■ **REQUIRED ACTION**:
Copy word for word, please, the lines of the entries below running from the one containing "Fixpoint before_at (l" to the one containing "Definition username_of (s", both ends included.

===== LISTED RECORDS =====

Lemma digest_round_at p x r ext c : dparam_ok x → comma_end r → (2 ≤ length ext)%nat →
len (dparam_chars x ++ r) < 2 ^ 31 → bytes_at m p (dparam_chars x ++ r ++ ext) → Forall char_ok (dparam_chars x ++ r ++ ext) →
digest_round m (Str p (len (dparam_chars x ++ r)), c) =
let c := set_dval c (dval p x) in
match r with
| [] => Ok (inr (true, c))
| _ :: r => s ← trim_leading m (Str (p + len (dparam_chars x) + 1) (len r)); mret (inl (s, c))
end.
Proof.
intros Hx Hr Hext Hlen Hat Hok. unfold digest_round. rewrite (parse_digest_param_at p x r ext) by done. cbn [mbind res_bind str_s str_len].
pose proof Hx as (_ & _ & _ & _ & Hsp3). set (q := p + len (dparam_chars x) - len (dt_sp3 x)).
assert (Hb : bytes_at m q (dt_sp3 x ++ r ++ ext)).
{ unfold q. unfold dparam_chars in *. rewrite <- !app_assoc in Hat. cbn [app] in Hat. rewrite <- !app_assoc in Hat.
  do 2 apply bytes_at_from in Hat. destruct Hat as [_ Hat]. do 2 apply bytes_at_from in Hat. rewrite !len_app, len_cons, !len_app.
  match goal with H : bytes_at m ?a _ |- bytes_at m ?b _ => by replace b with a by lia end. }
rewrite len_app in Hlen. pose proof (len_nonneg (dparam_chars x)). pose proof (len_nonneg (dt_sp3 x)). pose proof (len_nonneg r).
assert (Hle : len (dt_sp3 x) ≤ len (dparam_chars x)).
{ unfold dparam_chars. rewrite !len_app, len_cons, !len_app. pose proof (len_nonneg (dt_name x)). pose proof (len_nonneg (dt_sp1 x)).
  pose proof (len_nonneg (dt_sp2 x)). pose proof (len_nonneg (value_chars (dt_value x))). lia. }
rewrite to_uint_small by (rewrite len_app; lia).
assert (Hno : Forall (λ a, a ≠ ch ",") (dt_sp3 x)) by (apply white_no; [done|by vm_compute]).
destruct r as [|a r].
- rewrite app_nil_r. by rewrite (q_memchr_none m q _ _ ext) by done.
- rewrite (Hr : a = ch ",") in *. rewrite len_app, len_cons in *. pose proof (len_nonneg r).
  rewrite (q_memchr_first m q _ (dt_sp3 x) (r ++ ext)) by (done || lia). cbn [mbind res_bind]. cbn zeta. f_equal. f_equal. unfold q. f_equal; lia.
Qed.

Lemma dparam_no_ws x r : dparam_ok x → no_ws (dparam_chars x ++ r).
Proof.
intros ((Hne & Hc & _) & _). unfold dparam_chars. destruct (dt_name x) as [|c n]; [done|]. apply Forall_cons in Hc as [[Hc _] _].
cbn. by rewrite Hc.
Qed.

Lemma dparam_pos x : 1 ≤ len (dparam_chars x).
Proof.
unfold dparam_chars. rewrite !len_app, len_cons. pose proof (len_nonneg (dt_name x)). pose proof (len_nonneg (dt_sp1 x)).
match goal with |- context [1 + len ?l] => pose proof (len_nonneg l) end. lia.
Qed.

Lemma dlist_head x xs : ∃ r, dlist_chars x xs = dparam_chars x ++ r.
Proof. destruct xs as [|[sp x'] xs]; cbn [dlist_chars]; eauto. Qed.

Lemma dlist_run p x xs ext c : dlist_ok x xs → (2 ≤ length ext)%nat → len (dlist_chars x xs) < 2 ^ 31 →
bytes_at m p (dlist_chars x xs ++ ext) → Forall char_ok (dlist_chars x xs ++ ext) →
lands (digest_round m) (λ s, mlim m - str_s s.1) (Str p (len (dlist_chars x xs)), c) (true, fold_left set_dval (dvals p x xs) c).
Proof.
intros [Hx Hxs] Hext. revert p x Hx c.
induction Hxs as [|[sp x'] xs [Hsp Hx'] _ IH]; intros p x Hx c Hlen Hat Hok; cbn [dlist_chars dvals fold_left fst snd] in *.
all: assert (Hlim : p < mlim m) by (apply bytes_at_range in Hat as [_ H]; [rewrite !length_app in H; lia|
  intros H; apply (f_equal length) in H; rewrite !length_app in H; cbn in H; lia]).
- apply lands_done; [|cbn [fst str_s]; lia]. rewrite <- app_assoc in Hat, Hok. by rewrite (digest_round_at p x [] ext c) by done.
- pose proof (dparam_pos x). pose proof Hlen as Hlen'. rewrite len_app, len_cons, len_app in Hlen'. pose proof (len_nonneg sp).
  destruct (dlist_head x' xs) as [r0 Hr0]. pose proof (len_nonneg (dlist_chars x' xs)).
  assert (Hb : bytes_at m (p + len (dparam_chars x) + 1) (sp ++ dlist_chars x' xs ++ ext)).
  { rewrite <- app_assoc in Hat. apply bytes_at_from in Hat. destruct Hat as [_ Hat]. by rewrite <- app_assoc in Hat. }
  assert (Hround : digest_round m (Str p (len (dparam_chars x ++ ch "," :: sp ++ dlist_chars x' xs)), c) =
    Ok (inl (Str (p + len (dparam_chars x) + 1 + len sp) (len (dlist_chars x' xs)), set_dval c (dval p x)))).
  { rewrite (digest_round_at p x _ ext) by (done || by rewrite <- app_assoc in Hat, Hok). cbn zeta.
    rewrite trim_leading_run; [done|done|rewrite app_assoc in Hb; by apply bytes_at_first in Hb|rewrite Hr0; by apply dparam_no_ws]. }
  apply (lands_next _ _ _ _ _ Hround); cbn [fst str_s]; [lia|lia|].
  apply IH; [done|lia|by apply bytes_at_from in Hb|].
  rewrite <- app_assoc in Hok. cbn [app] in Hok. apply Forall_app in Hok as [_ Hok]. apply Forall_cons in Hok as [_ Hok].
  rewrite <- app_assoc in Hok. by apply Forall_app in Hok as [_ Hok].
Qed.
End params.

(** ** The values *)

(** The last value of a type. *)
Fixpoint last_val (t : dig_par) (vs : list (dig_par * (str * list Z))) : option (str * list Z) :=
  match vs with
  | [] => None
  | (t', x) :: vs => match last_val t vs with Some y => Some y | None => if decide (t' = t) then Some x else None end
  end.

Definition val_str (t : dig_par) (vs : list (dig_par * (str * list Z))) : str := from_option fst null_str (last_val t vs).
Definition val_text (t : dig_par) (vs : list (dig_par * (str * list Z))) : list Z := from_option snd [] (last_val t vs).

Fixpoint drop_ws (l : list Z) : list Z := match l with [] => [] | c :: l' => if is_ws c then drop_ws l' else l end.

(** Without the white space around it. *)
Definition strip (l : list Z) : list Z := rev (drop_ws (rev (drop_ws l))).

Definition qop_of (l : list Z) : qop_type :=
  if bool_decide (l = []) then QOP_UNSPEC_D
  else if eq_nocase (chars "auth") (strip l) then QOP_AUTH_D
  else if eq_nocase (chars "auth-int") (strip l) then QOP_AUTHINT_D else QOP_OTHER_D.

Definition alg_of (l : list Z) : alg :=
  if bool_decide (l = []) then ALG_UNSPEC
  else if eq_nocase (chars "MD5") (strip l) then ALG_MD5
  else if eq_nocase (chars "MD5-sess") (strip l) then ALG_MD5SESS else ALG_OTHER.

(** What is in front of the first [@]. *)
Fixpoint before_at (l : list Z) : option (list Z) :=
  match l with [] => None | c :: l => if c =? ch "@" then Some [] else option_map (cons c) (before_at l) end.

(** A name of more than two characters is divided at its [@]. *)
Definition username_of (s : str) (l : list Z) : username :=
  if bool_decide (l = []) then MkUsername s null_str null_str
  else match (if 2 <? len l then before_at l else None) with
       | Some u => MkUsername s (Str (str_s s) (len u)) (Str (str_s s + len u + 1) (len l - len u - 1))
       | None => MkUsername s s null_str
       end.

Definition cred_of (vs : list (dig_par * (str * list Z))) : dig_cred :=
  let get t := val_str t vs in
  MkCred (username_of (get PAR_USERNAME) (val_text PAR_USERNAME vs)) (get PAR_REALM) (get PAR_NONCE) (get PAR_URI)
    (get PAR_RESPONSE) (get PAR_ALGORITHM) (alg_of (val_text PAR_ALGORITHM vs)) (get PAR_CNONCE) (get PAR_OPAQUE)
    (get PAR_QOP) (qop_of (val_text PAR_QOP vs)) (get PAR_NC).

=====

■ **ANSWER SECTION**:
Fixpoint before_at (l : list Z) : option (list Z) :=
  match l with [] => None | c :: l => if c =? ch "@" then Some [] else option_map (cons c) (before_at l) end.

(** A name of more than two characters is divided at its [@]. *)
Definition username_of (s : str) (l : list Z) : username :=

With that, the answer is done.